__The task__: Among the entries below, please show each line that carries the word "Definition".

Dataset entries

┌──

Record AgentExecutor {A : Type} := {
  ae_prepare : option (AgentRun.Props → nat → result thrown (option (PreparedAgentExecution A)));
  ae_execute : AgentRun.Props → nat → result thrown (AgentExecutionResult A)
}.
Arguments AgentExecutor : clear implicits.

(** The worktree's path stands for the worktree. *)
Record WorktreeManager := {
  wm_prepare : string → nat → result thrown string;
  wm_release : string → nat → result thrown unit
}.

(** ** The executors of [executor.ts] *)

Definition not_configured_message : string :=
  "No real worker selected. Select a worker or explicitly request simulation.".

Definition UnconfiguredAgentExecutor {A} : AgentExecutor A :=
  {| ae_prepare := Some (λ _ _, Throw (executor_not_configured not_configured_message));
     ae_execute := λ _ _, Throw (executor_not_configured not_configured_message) |}.

(** [AuthoritativeWorkerAgentExecutor]: a delegate must prepare an execution
    with an acceptance fence and a worker's provenance. *)
Definition is_authoritative {A} (p : PreparedAgentExecution A) : bool :=
  match pr_accept p with
  | None => false
  | Some _ =>
      match parseAgentExecution (AgentRun.provenance_json (pr_provenance p)) with
      | Ok e => bool_decide (kind e = worker) && negb (bool_decide (inputHash e = None))
      | Throw _ => false
      end
  end.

└──

__Result of this exercise__:
Definition not_configured_message : string :=
Definition UnconfiguredAgentExecutor {A} : AgentExecutor A :=
Definition is_authoritative {A} (p : PreparedAgentExecution A) : bool :=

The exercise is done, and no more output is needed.